## Materials provided
(** The handler keeps the invariant, so it holds in every environment
    reached from one without renderables. *)
Lemma handleOccupancyGrid_wellFormed (name : string) (message : PartialGridMap)
  (receiveTime : RosTime) (env env' : Env) :
  wellFormed env ->
  handle name message receiveTime env = Js.ok env' ->
  wellFormed env'.
Proof.
  intros Hwf. unfold handleOccupancyGrid, Js.bind, Js.ok.
  destruct (normalizeGridMap _ message) as [grid|e]; [|discriminate].
  destruct (renderables env !! name) as [renderable|] eqn:Hlook.
  - destruct (Hwf _ _ Hlook) as [Hfit Hid]. 
    destruct (update renderable grid (toNanoSec receiveTime) env) as [[renderable' env1]|e] eqn:Hup;
      [|discriminate].
    intros [= <-].
    destruct (update_keeps_invariant _ _ _ _ _ _ Hup Hfit Hid) as (Hfit' & Hid' & Hle & Hmap).
    intros other r. cbn [renderables set_renderable allocated].
    destruct (decide (name = other)) as [->|Hne].
    + rewrite lookup_insert_eq. intros [= <-]. auto.
    + rewrite lookup_insert_ne by exact Hne. rewrite Hmap. intros Hr.
      destruct (Hwf _ _ Hr) as [Hf Hi]. split; [exact Hf | lia].
  - destruct (createTexture grid env) as [[tex env0]|e] eqn:Hcreate; [|discriminate].
    destruct (createTexture_fresh _ _ _ _ Hcreate) as (Hfit & Hid & Halloc & Hmap0).
    unfold createMaterial, occupancyGridHasTransparency. cbn [fst snd].
    match goal with
    | |- context [_updateGridMapRenderable _ _ _ ?r ?g ?t ?e] =>
        destruct (update r g t e) as [[renderable' env1]|e'] eqn:Hup; [|discriminate]
    end.
    intros [= <-].
    apply update_keeps_invariant in Hup; cbn [texture allocated set_renderable set_scratch];
      [|exact Hfit|lia].
    destruct Hup as (Hfit' & Hid' & Hle & Hmap).
    intros other r. cbn [renderables set_renderable allocated].
    destruct (decide (name = other)) as [->|Hne].
    + rewrite lookup_insert_eq. intros [= <-]. auto.
    + rewrite lookup_insert_ne by exact Hne. rewrite Hmap.
      cbn [renderables set_renderable set_scratch]. rewrite lookup_insert_ne by exact Hne.
      rewrite Hmap0. intros Hr.
      destruct (Hwf _ _ Hr) as [Hf Hi]. split; [exact Hf|].
      cbn [allocated set_renderable set_scratch] in Hle. lia.
Qed.

(** *** Transparency *)

(** C6: the transparency policy holds exactly when one of the four
    configured colours, as parsed and before any conversion to linear
    bytes, has an alpha below 1; the scratch colours left behind by
    earlier calls play no part. *)
Theorem occupancyGridHasTransparency_iff (settings : LayerSettingsGridMap) (env : Env) :
  fst (occupancyGridHasTransparency stringToRgba settings env) = true
  <-> ((c_a (stringToRgba (minColor settings)) <? 1)%float = true
       \/ (c_a (stringToRgba (maxColor settings)) <? 1)%float = true
       \/ (c_a (stringToRgba (unknownColor settings)) <? 1)%float = true
       \/ (c_a (stringToRgba (invalidColor settings)) <? 1)%float = true).
Proof.
  unfold occupancyGridHasTransparency, parseColors. cbn [fst tempMinColor tempMaxColor
    tempInvalidColor tempUnknownColor].
  rewrite !orb_true_iff. tauto.
Qed.

(** *** Decoding *)

Lemma normalizeGridMap_absent_data (message : PartialGridMap) :
  p_data message = None ->
  normalizeGridMap normalizeFloat32MultiArray message = Js.throw Js.TypeError.
Proof. unfold normalizeGridMap. intros ->. reflexivity. Qed.

(** With [data] present the decoder returns, and every absent field has
    its default. *)
Lemma normalizeGridMap_defaults (message : PartialGridMap)
  (layers : list PartialFloat32MultiArray) :
  p_data message = Some layers ->
  exists grid,
    normalizeGridMap normalizeFloat32MultiArray message = Js.ok grid
    /\ data grid = List.map normalizeFloat32MultiArray layers
    /\ (p_info message ≫= p_resolution = None -> resolution (info grid) = 0%float)
    /\ (p_info message ≫= p_length_x = None -> length_x (info grid) = 0%float)
    /\ (p_info message ≫= p_length_y = None -> length_y (info grid) = 0%float)
    /\ (p_info message ≫= p_pose = None -> pose (info grid) = identityPose)
    /\ (p_header message = None ->
        header grid = {| frame_id := EmptyString; stamp := {| sec := 0; nsec := 0 |} |}).
Proof.
  unfold normalizeGridMap. intros ->. cbn. eexists. split; [reflexivity|].
  cbn. split; [reflexivity|].
  repeat split; intros ->; reflexivity.
Qed.

(** C4: a message without [data], which the message type allows, makes
    the decoder throw instead of returning a grid. *)
Theorem normalizeGridMap_throws_on_empty_message :
  normalizeGridMap normalizeFloat32MultiArray
    {| p_header := None; p_info := None; p_data := None |}
  = Js.throw Js.TypeError.
Proof. apply normalizeGridMap_absent_data. reflexivity. Qed.

End Properties.

(** ** The properties on concrete messages *)

(** The stand-in message handler run on the first message produces the
    sample renderable. *)
Lemma handle_first_message :
  Sample.handle "grid" Sample.firstMessage {| sec := 3; nsec := 0 |} Sample.emptyEnv
  = Js.ok Sample.env1.
Proof. vm_compute. reflexivity. Qed.

(** The sample environment satisfies the handler's invariant. *)
Lemma env1_wellFormed : wellFormed Sample.env1.
Proof.
  apply (handleOccupancyGrid_wellFormed Sample.stringToRgba Sample.rgbaToCssString
           Sample.SRGBToLinear Sample.normalizeFrameId Sample.normalizeFloat32MultiArray
           "grid" Sample.firstMessage {| sec := 3; nsec := 0 |} Sample.emptyEnv).
  - intros name renderable H. cbn [renderables Sample.emptyEnv] in H.
    rewrite lookup_empty in H. discriminate H.
  - exact handle_first_message.
Qed.

Lemma cellColor_ramp_witness :
  let s := palette Sample.stringToRgba Sample.SRGBToLinear Sample.defaultSettings in
  cellColor s (-1) = tempUnknownColor s
  /\ cellColor s 50
     = interpolate (tempMinColor s) (tempMaxColor s) (Js.of_Z 50 / 100)%float
  /\ cellColor s 100 = transparentBlack
  /\ cellColor s 101 = tempInvalidColor s
  /\ cellColor s (-2) = tempInvalidColor s.
Proof.
  intros s.
  pose proof (cellColor_ramp Sample.stringToRgba Sample.SRGBToLinear Sample.defaultSettings)
    as H.
  split; [apply (H (-1)); reflexivity|].
  split; [apply (H 50); lia|].
  split; [apply (H 100); reflexivity|].
  split; [apply (H 101); lia | apply (H (-2)); lia].
Defined.

Lemma checkLayers_first_failure_witness :
  let good := Sample.layerOf [2%float; 2%float] [] in
  let flat := Sample.layerOf [4%float] [] in
  let large := Sample.layerOf [3%float; 3%float] [] in
  checkLayers 2 2 ([good] ++ flat :: [large]) = Some WrongNumberOfDimensions
  /\ checkLayers 2 2 ([good] ++ large :: [flat]) = Some (NotEqualToSize 2 2)
  /\ checkLayers 2 2 [good] = None.
Proof.
  intros good flat large.
  assert (Hgood : Forall (layerPasses (2 * 2)%float) [good]).
  { constructor; [|constructor]. split; [cbn; lia | vm_compute; reflexivity]. }
  split; [|split].
  - apply (checkLayers_first_failure 2 2 [good] flat [large] Hgood). cbn. lia.
  - apply (checkLayers_first_failure 2 2 [good] large [flat] Hgood);
      [cbn; lia | vm_compute; reflexivity].
  - apply (checkLayers_first_failure 2 2 [good] good [] Hgood).
Defined.

(** The claim of C3 fails on the sample topic: an update with a grid that
    fails the layer check replaces the active grid, the receive and message
    times and the frame id of the renderable. *)
Lemma update_invalid_overwrites_state :
  checkLayers (gridWidth Sample.badGrid) (gridHeight Sample.badGrid) (data Sample.badGrid)
  = Some (NotEqualToSize 3 3)
  /\ exists renderable' env',
       Sample.update Sample.renderable1 Sample.badGrid 7 Sample.env1
       = Js.ok (renderable', env')
       /\ gridMap renderable' <> gridMap Sample.renderable1
       /\ receiveTime renderable' <> receiveTime Sample.renderable1
       /\ messageTime renderable' <> messageTime Sample.renderable1
       /\ frameId renderable' <> frameId Sample.renderable1.
Proof.
  split; [vm_compute; reflexivity|].
  eexists _, _. split; [vm_compute; reflexivity|].
  cbn [gridMap receiveTime messageTime frameId Sample.renderable1].
  repeat split; discriminate.
Qed.

Lemma update_invalid_keeps_raster_witness :
  exists renderable' env',
    Sample.update Sample.renderable1 Sample.badGrid 7 Sample.env1
    = Js.ok (renderable', env')
    /\ errors env' = [("grid"%string, INVALID_GRID_MAP, NotEqualToSize 3 3)]
    /\ texture renderable' = texture Sample.renderable1
    /\ scale renderable' = scale Sample.renderable1
    /\ gridMap renderable' = Sample.badGrid.
Proof.
  destruct (update_invalid_keeps_raster Sample.stringToRgba Sample.SRGBToLinear
              Sample.normalizeFrameId Sample.renderable1 Sample.badGrid 7 Sample.env1
              (NotEqualToSize 3 3))
    as (renderable' & env' & Hup & Herr & _ & (Htex & _ & _ & _ & Hscale) & Hgrid & _).
  - vm_compute. reflexivity.
  - exists renderable', env'. repeat split; assumption.
Defined.

Lemma recolor_ignores_cell_values_witness :
  exists renderable' env',
    Sample.update Sample.renderable1 Sample.grid2x2 9 Sample.env1
    = Js.ok (renderable', env')
    /\ forall p, (p * 4 + 3 < length (image_data (texture renderable')))%nat ->
         pixelAt (image_data (texture renderable')) p = Some (255, 255, 255, 255).
Proof.
  assert (Hfit : textureFits (texture Sample.renderable1)) by (vm_compute; reflexivity).
  assert (Hvalid : checkLayers (gridWidth Sample.grid2x2) (gridHeight Sample.grid2x2)
                     (data Sample.grid2x2) = None) by (vm_compute; reflexivity).
  assert (Hlen : Js.ToIndex (gridSize Sample.grid2x2 * 4)%float = Js.ok 16)
    by (vm_compute; reflexivity).
  destruct (recolor_ignores_cell_values Sample.stringToRgba Sample.SRGBToLinear
              Sample.normalizeFrameId Sample.renderable1 Sample.grid2x2 9 Sample.env1 16
              Hfit Hvalid Hlen)
    as (renderable' & env' & Hup & _ & Hpixel & Hbytes & _).
  exists renderable', env'. split; [exact Hup|].
  intros p Hp. rewrite (Hpixel p Hp). apply f_equal.
  apply (Hbytes 255 255 255 255 0 0 0 255); (split; [lia | vm_compute; reflexivity]).
Defined.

## Work order
Pull every line with the word "without" from the data.

## Result
    reached from one without renderables. *)
(** C4: a message without [data], which the message type allows, makes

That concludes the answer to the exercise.